# EXERCISE
Set down exactly the first line of the entries and every line after it, through the line with "exists l, bounded_by u_bounds".

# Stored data
(** In a policy [policydb_bounds_sanity_check] accepts, a bounded user has
    only roles that every user above it has, a bounded role only types that
    every role above it has, and no type is bounded by an attribute; each
    hierarchy has at most three levels above a datum. *)
Theorem bounds_check_sound p :
  policydb_bounds_sanity_check p = Some 0 -> POLICYDB_VERSION_BOUNDARY <= policyvers p ->
  (forall k d, (k, d) ∈ table_list (st_table (p_users p)) ->
     exists l, bounded_by u_bounds (index_deref (user_val_to_struct p)) d l /\ (length l <= 3)%nat /\
       Forall (fun up => forall b, b ∈ ebitmap_bits (u_roles d) -> ebitmap_get_bit (u_roles up) b = Some true) l) /\
  (forall k d, (k, d) ∈ table_list (st_table (p_roles p)) ->
     exists l, bounded_by r_bounds (index_deref (role_val_to_struct p)) d l /\ (length l <= 3)%nat /\
       Forall (fun up => forall b, b ∈ ebitmap_bits (r_types d) -> ebitmap_get_bit (r_types up) b = Some true) l) /\
  (forall k d, (k, d) ∈ table_list (st_table (p_types p)) ->
     exists l, bounded_by t_bounds (type_get p) d l /\ (length l <= 3)%nat /\ Forall (fun up => t_attribute up = 0) l).
Proof.
  intros Hchk Hvers. destruct (bounds_checked p Hchk Hvers) as (Hu & Hr & Ht). split; [|split]; intros k d Hk.
  - specialize (Hu k d Hk). apply bounds_loop_zero in Hu as (l & Hb & Hl & HF). exists l. split; [done|]. split; [done|].
    eapply Forall_impl; [exact HF|]. intros up. apply bits_bounded_true.
  - specialize (Hr k d Hk). apply bounds_loop_zero in Hr as (l & Hb & Hl & HF). exists l. split; [done|]. split; [done|].
    eapply Forall_impl; [exact HF|]. intros up. apply bits_bounded_true.
  - specialize (Ht k d Hk). apply bounds_loop_zero in Ht as (l & Hb & Hl & HF). exists l. split; [done|]. split; [done|].
    eapply Forall_impl; [exact HF|]. cbn. intros up [= ->%negb_true_iff%nz_false]. done.
Qed.

Lemma bounds_check_sound_witness :
  exists l, bounded_by t_bounds (type_get sample) (mk_type_datum 2 1 1 0) l /\ (length l <= 3)%nat /\ Forall (fun up => t_attribute up = 0) l.
Proof.
  apply (proj2 (proj2 (bounds_check_sound sample sample_bounds ltac:(vm_compute; congruence))) "user_t"%string).
  assert (exists i, table_list (st_table (p_types sample)) !! i = Some ("user_t"%string, mk_type_datum 2 1 1 0)) as [i Hi].
  { exists 3%nat. vm_compute. reflexivity. }
  by eapply list_elem_of_lookup_2.
Defined.
(* ===== verification/PolicyLoad.v ===== *)
(** * A whole policy file

    The stages of [policydb_read] put together: what a policy that was
    accepted is like, and that [policydb_write] writes for it a file from which
    the same policy is read again. *)

From Stdlib Require Import Ascii String.
From S2P Require Import Prelude Ebitmap Hashtab PolicyFile Context Sidtab Avtab Policydb Mls PolicydbOps Sample Conditional PolicyRead PolicyWrite PolicyTables PolicyCodec PolicyRules PolicyObjects Classmap Services PolicydbProofs.

(** ** The empty database *)

Definition initial_policydb : policydb :=
  mk_policydb false (mk_symtab (Some (empty_table 2)) 0) (mk_symtab (Some (empty_table 32)) 0) (mk_symtab (Some initial_roles) 1)
    (mk_symtab (Some (empty_table 512)) 0) (mk_symtab (Some (empty_table 128)) 0) (mk_symtab (Some (empty_table 16)) 0)
    (mk_symtab (Some (empty_table 16)) 0) (mk_symtab (Some (empty_table 16)) 0)
    (replicate SYM_NUM None) [] [] [] [] avtab_zero [] [] [] [] avtab_zero [] []
    (replicate OCON_NUM []) [] (Some empty_ranges) [] ebitmap_init ebitmap_init 0 0 false false 0 0.

Lemma symtab_init_mem {D} (s : symtab D) size : symtab_init s size [] = (0, mk_symtab (Some (empty_table size)) 0, []).
Proof. done. Qed.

# TASK OUTPUT
(** In a policy [policydb_bounds_sanity_check] accepts, a bounded user has
    only roles that every user above it has, a bounded role only types that
    every role above it has, and no type is bounded by an attribute; each
    hierarchy has at most three levels above a datum. *)
Theorem bounds_check_sound p :
  policydb_bounds_sanity_check p = Some 0 -> POLICYDB_VERSION_BOUNDARY <= policyvers p ->
  (forall k d, (k, d) ∈ table_list (st_table (p_users p)) ->
     exists l, bounded_by u_bounds (index_deref (user_val_to_struct p)) d l /\ (length l <= 3)%nat /\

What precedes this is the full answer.